Task brief: The entries below must be repeated exactly. None may be skipped.

Study material:
(* ===== verification/Routes.v ===== *)
(** * internal/server/routes.go, and the router the handlers register with

    The route constants, the open routes and the temporary-token routes; the
    path patterns of httprouter and the router itself as a parameter
    ([RouterLib]) with its documented matching rules ([RouterLaws]). *)

From S2P Require Import Prelude.
From S2P Require Import GoLib.
From S2P Require Import Http.

#[local] Open Scope string_scope.

Definition V1_HealthCheck : string := "/v1/healthcheck".
Definition V1_Login : string := "/auth/v1/login".
Definition V1_Logout : string := "/auth/v1/logout".
Definition V1_StartEmailVerification : string := "/auth/v1/start-email-verification".
Definition V1_VerifyEmail : string := "/auth/v1/verify-email".
Definition V1_CompleteEmailJoin : string := "/auth/v1/complete-email-join".
Definition V1_RefreshToken : string := "/auth/v1/refresh-token".
Definition V1_RequestPasswordReset : string := "/auth/v1/request-password-reset".
Definition V1_ResetPassword : string := "/auth/v1/reset-password".
Definition V1_ChangePassword : string := "/auth/v1/change-password".
Definition V1_MFAEnroll : string := "/auth/v1/mfa/enroll".
Definition V1_MFAVerifyEnrollment : string := "/auth/v1/mfa/verify".
Definition V1_MFADisable : string := "/auth/v1/mfa/disable".
Definition V1_MFAVerifyLogin : string := "/auth/v1/mfa/verify-login".
Definition V1_MFASendLoginCode : string := "/auth/v1/mfa/send-login-code".
Definition V1_MFAEmailEnroll : string := "/auth/v1/mfa/email/enroll".
Definition V1_MFAEmailVerify : string := "/auth/v1/mfa/email/verify".
Definition V1_MFAEmailDisable : string := "/auth/v1/mfa/email/disable".
Definition V1_SSOGoogle : string := "/auth/v1/sso/google".
Definition V1_SSOApple : string := "/auth/v1/sso/apple".
Definition V1_AdminUsers : string := "/auth/v1/admin/users".
Definition V1_AdminUserDetail : string := "/auth/v1/admin/users/:id".
Definition V1_AdminUserBan : string := "/auth/v1/admin/users/:id/ban".
Definition V1_AdminUserUnban : string := "/auth/v1/admin/users/:id/unban".
Definition V1_AdminUserDisable : string := "/auth/v1/admin/users/:id/disable".
Definition V1_AdminUserEnable : string := "/auth/v1/admin/users/:id/enable".
Definition V1_AdminUserForceLogout : string := "/auth/v1/admin/users/:id/force-logout".
Definition V1_AdminUserResetPassword : string := "/auth/v1/admin/users/:id/reset-password".
Definition V1_AdminUserRole : string := "/auth/v1/admin/users/:id/role".
Definition V1_AdminAuditLogs : string := "/auth/v1/admin/audit-logs".
Definition V1_PasskeyRegisterBegin : string := "/auth/v1/passkey/register/begin".
Definition V1_PasskeyRegisterFinish : string := "/auth/v1/passkey/register/finish".
Definition V1_PasskeyLoginBegin : string := "/auth/v1/passkey/login/begin".
Definition V1_PasskeyLoginFinish : string := "/auth/v1/passkey/login/finish".
Definition V1_PasskeyList : string := "/auth/v1/passkey/credentials".
Definition V1_PasskeyRename : string := "/auth/v1/passkey/credentials/:id/rename".
Definition V1_PasskeyDetail : string := "/auth/v1/passkey/credentials/:id".

Definition OpenRoutes : list string :=
  [V1_HealthCheck; V1_StartEmailVerification; V1_VerifyEmail; V1_Login; V1_RequestPasswordReset;
   V1_ResetPassword; V1_MFAVerifyLogin; V1_MFASendLoginCode; V1_SSOGoogle; V1_SSOApple;
   V1_PasskeyLoginBegin; V1_PasskeyLoginFinish].

Definition TemporaryJWTRoutes : list string := [V1_CompleteEmailJoin].

(** ** httprouter *)

Definition Params : Type := list (string * string).
Definition ByName (ps : Params) (k : string) : string := values_Get ps k.

(** Segment by segment: [:name] matches any one segment. *)
Fixpoint match_segments (pat path : list string) : option Params :=
  match pat, path with
  | [], [] => Some []
  | p :: pat, s :: path =>
      match p with
      | String c name =>
          if Ascii.eqb c ":" then cons (name, s) <$> match_segments pat path
          else if String.eqb p s then match_segments pat path else None
      | EmptyString => if String.eqb p s then match_segments pat path else None
      end
  | _, _ => None
  end.
Definition path_match (pat path : string) : option Params :=
  match_segments (Split pat "/") (Split path "/").

(** The router's verdict on a request; [ROwn] is an answer of its own (a
    redirect to a corrected path). *)
Inductive routed (H : Type) :=
  | RHandle (h : H) (ps : Params)
  | RNotFound
  | RMethodNotAllowed
  | ROwn (resp : Response).
Arguments RHandle {_} _ _.
Arguments RNotFound {_}.
Arguments RMethodNotAllowed {_}.
Arguments ROwn {_} _.

(** A route: method, pattern, handle. *)
Definition route (H : Type) : Type := (string * string) * H.

Class RouterLib := {
  router_serve : ∀ {H : Type}, list (route H) → HttpRequest → routed H
}.

(** "Only explicit matches": a request is handled by the route of its method
    whose pattern its path matches, and by no other. *)
Class RouterLaws `(RL : RouterLib) := {
  router_sound : ∀ H (table : list (route H)) r h ps,
    router_serve table r = RHandle h ps →
    ∃ pat, ((rq_Method r, pat), h) ∈ table ∧ path_match pat (rq_Path r) = Some ps;
  router_complete : ∀ H (table : list (route H)) r pat h ps,
    ((rq_Method r, pat), h) ∈ table → path_match pat (rq_Path r) = Some ps →
    (∀ p, p ∈ ps → p.2 ≠ "") →
    (∀ pat' h' ps', ((rq_Method r, pat'), h') ∈ table → path_match pat' (rq_Path r) = Some ps' → pat' = pat ∧ h' = h) →
    router_serve table r = RHandle h ps
}.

Written answer:
(* ===== verification/Routes.v ===== *)
(** * internal/server/routes.go, and the router the handlers register with

    The route constants, the open routes and the temporary-token routes; the
    path patterns of httprouter and the router itself as a parameter
    ([RouterLib]) with its documented matching rules ([RouterLaws]). *)

From S2P Require Import Prelude.
From S2P Require Import GoLib.
From S2P Require Import Http.

#[local] Open Scope string_scope.

Definition V1_HealthCheck : string := "/v1/healthcheck".
Definition V1_Login : string := "/auth/v1/login".
Definition V1_Logout : string := "/auth/v1/logout".
Definition V1_StartEmailVerification : string := "/auth/v1/start-email-verification".
Definition V1_VerifyEmail : string := "/auth/v1/verify-email".
Definition V1_CompleteEmailJoin : string := "/auth/v1/complete-email-join".
Definition V1_RefreshToken : string := "/auth/v1/refresh-token".
Definition V1_RequestPasswordReset : string := "/auth/v1/request-password-reset".
Definition V1_ResetPassword : string := "/auth/v1/reset-password".
Definition V1_ChangePassword : string := "/auth/v1/change-password".
Definition V1_MFAEnroll : string := "/auth/v1/mfa/enroll".
Definition V1_MFAVerifyEnrollment : string := "/auth/v1/mfa/verify".
Definition V1_MFADisable : string := "/auth/v1/mfa/disable".
Definition V1_MFAVerifyLogin : string := "/auth/v1/mfa/verify-login".
Definition V1_MFASendLoginCode : string := "/auth/v1/mfa/send-login-code".
Definition V1_MFAEmailEnroll : string := "/auth/v1/mfa/email/enroll".
Definition V1_MFAEmailVerify : string := "/auth/v1/mfa/email/verify".
Definition V1_MFAEmailDisable : string := "/auth/v1/mfa/email/disable".
Definition V1_SSOGoogle : string := "/auth/v1/sso/google".
Definition V1_SSOApple : string := "/auth/v1/sso/apple".
Definition V1_AdminUsers : string := "/auth/v1/admin/users".
Definition V1_AdminUserDetail : string := "/auth/v1/admin/users/:id".
Definition V1_AdminUserBan : string := "/auth/v1/admin/users/:id/ban".
Definition V1_AdminUserUnban : string := "/auth/v1/admin/users/:id/unban".
Definition V1_AdminUserDisable : string := "/auth/v1/admin/users/:id/disable".
Definition V1_AdminUserEnable : string := "/auth/v1/admin/users/:id/enable".
Definition V1_AdminUserForceLogout : string := "/auth/v1/admin/users/:id/force-logout".
Definition V1_AdminUserResetPassword : string := "/auth/v1/admin/users/:id/reset-password".
Definition V1_AdminUserRole : string := "/auth/v1/admin/users/:id/role".
Definition V1_AdminAuditLogs : string := "/auth/v1/admin/audit-logs".
Definition V1_PasskeyRegisterBegin : string := "/auth/v1/passkey/register/begin".
Definition V1_PasskeyRegisterFinish : string := "/auth/v1/passkey/register/finish".
Definition V1_PasskeyLoginBegin : string := "/auth/v1/passkey/login/begin".
Definition V1_PasskeyLoginFinish : string := "/auth/v1/passkey/login/finish".
Definition V1_PasskeyList : string := "/auth/v1/passkey/credentials".
Definition V1_PasskeyRename : string := "/auth/v1/passkey/credentials/:id/rename".
Definition V1_PasskeyDetail : string := "/auth/v1/passkey/credentials/:id".

Definition OpenRoutes : list string :=
  [V1_HealthCheck; V1_StartEmailVerification; V1_VerifyEmail; V1_Login; V1_RequestPasswordReset;
   V1_ResetPassword; V1_MFAVerifyLogin; V1_MFASendLoginCode; V1_SSOGoogle; V1_SSOApple;
   V1_PasskeyLoginBegin; V1_PasskeyLoginFinish].

Definition TemporaryJWTRoutes : list string := [V1_CompleteEmailJoin].

(** ** httprouter *)

Definition Params : Type := list (string * string).
Definition ByName (ps : Params) (k : string) : string := values_Get ps k.

(** Segment by segment: [:name] matches any one segment. *)
Fixpoint match_segments (pat path : list string) : option Params :=
  match pat, path with
  | [], [] => Some []
  | p :: pat, s :: path =>
      match p with
      | String c name =>
          if Ascii.eqb c ":" then cons (name, s) <$> match_segments pat path
          else if String.eqb p s then match_segments pat path else None
      | EmptyString => if String.eqb p s then match_segments pat path else None
      end
  | _, _ => None
  end.
Definition path_match (pat path : string) : option Params :=
  match_segments (Split pat "/") (Split path "/").

(** The router's verdict on a request; [ROwn] is an answer of its own (a
    redirect to a corrected path). *)
Inductive routed (H : Type) :=
  | RHandle (h : H) (ps : Params)
  | RNotFound
  | RMethodNotAllowed
  | ROwn (resp : Response).
Arguments RHandle {_} _ _.
Arguments RNotFound {_}.
Arguments RMethodNotAllowed {_}.
Arguments ROwn {_} _.

(** A route: method, pattern, handle. *)
Definition route (H : Type) : Type := (string * string) * H.

Class RouterLib := {
  router_serve : ∀ {H : Type}, list (route H) → HttpRequest → routed H
}.

(** "Only explicit matches": a request is handled by the route of its method
    whose pattern its path matches, and by no other. *)
Class RouterLaws `(RL : RouterLib) := {
  router_sound : ∀ H (table : list (route H)) r h ps,
    router_serve table r = RHandle h ps →
    ∃ pat, ((rq_Method r, pat), h) ∈ table ∧ path_match pat (rq_Path r) = Some ps;
  router_complete : ∀ H (table : list (route H)) r pat h ps,
    ((rq_Method r, pat), h) ∈ table → path_match pat (rq_Path r) = Some ps →
    (∀ p, p ∈ ps → p.2 ≠ "") →
    (∀ pat' h' ps', ((rq_Method r, pat'), h') ∈ table → path_match pat' (rq_Path r) = Some ps' → pat' = pat ∧ h' = h) →
    router_serve table r = RHandle h ps
}.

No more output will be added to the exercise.